Lemma reuse_subtree_correct_witness :
  exists t' source' r, reuse_subtree next_frame (1, 3) frame (Some 2%N) = Ok (t', source', r) /\ tree_wf t' /\
    node_stack t' = [0] /\ contains_focus r = true.
Proof.
  destruct (reuse_subtree_correct next_frame frame 1 3 (Some 2%N) (reachable_wf _ next_frame_reachable)
    (reachable_wf _ frame_reachable) frame_preordered) as (t' & source' & r & Hok & Hwf & _ & Hs & _ & _ & _ & _ & _ & Hf & _).
  exists t', source', r. split; [exact Hok|]. split; [exact Hwf|]. split; [exact Hs|]. apply Hf.
  exists 2, (nth 2 (nodes frame) (mkDispatchNode [] [] [] None None None None)), 2%N.
  split; [lia|]. split; [|split]; vm_compute; reflexivity.
Defined.

Lemma dispatch_tree_invariant_witness :
  tree_wf frame /\ run_tree_op (clear frame) PopNode = Panic /\
  exists t' source' r, reuse_subtree next_frame (1, 3) frame None = Ok (t', source', r) /\ reachable t'.
Proof.
  split; [apply (dispatch_tree_invariant frame frame_reachable)|]. split; [vm_compute; reflexivity|].
  destruct (dispatch_tree_invariant next_frame next_frame_reachable) as (_ & _ & Hreuse).
  exact (Hreuse frame 1 3 None frame_reachable frame_preordered).
Defined.
End Tests.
::::::::
== Instructions to follow ==
In your reply, write out all of the material exactly as it was given.

== The completed task ==
Lemma reuse_subtree_correct_witness :
  exists t' source' r, reuse_subtree next_frame (1, 3) frame (Some 2%N) = Ok (t', source', r) /\ tree_wf t' /\
    node_stack t' = [0] /\ contains_focus r = true.
Proof.
  destruct (reuse_subtree_correct next_frame frame 1 3 (Some 2%N) (reachable_wf _ next_frame_reachable)
    (reachable_wf _ frame_reachable) frame_preordered) as (t' & source' & r & Hok & Hwf & _ & Hs & _ & _ & _ & _ & _ & Hf & _).
  exists t', source', r. split; [exact Hok|]. split; [exact Hwf|]. split; [exact Hs|]. apply Hf.
  exists 2, (nth 2 (nodes frame) (mkDispatchNode [] [] [] None None None None)), 2%N.
  split; [lia|]. split; [|split]; vm_compute; reflexivity.
Defined.

Lemma dispatch_tree_invariant_witness :
  tree_wf frame /\ run_tree_op (clear frame) PopNode = Panic /\
  exists t' source' r, reuse_subtree next_frame (1, 3) frame None = Ok (t', source', r) /\ reachable t'.
Proof.
  split; [apply (dispatch_tree_invariant frame frame_reachable)|]. split; [vm_compute; reflexivity|].
  destruct (dispatch_tree_invariant next_frame next_frame_reachable) as (_ & _ & Hreuse).
  exact (Hreuse frame 1 3 None frame_reachable frame_preordered).
Defined.
End Tests.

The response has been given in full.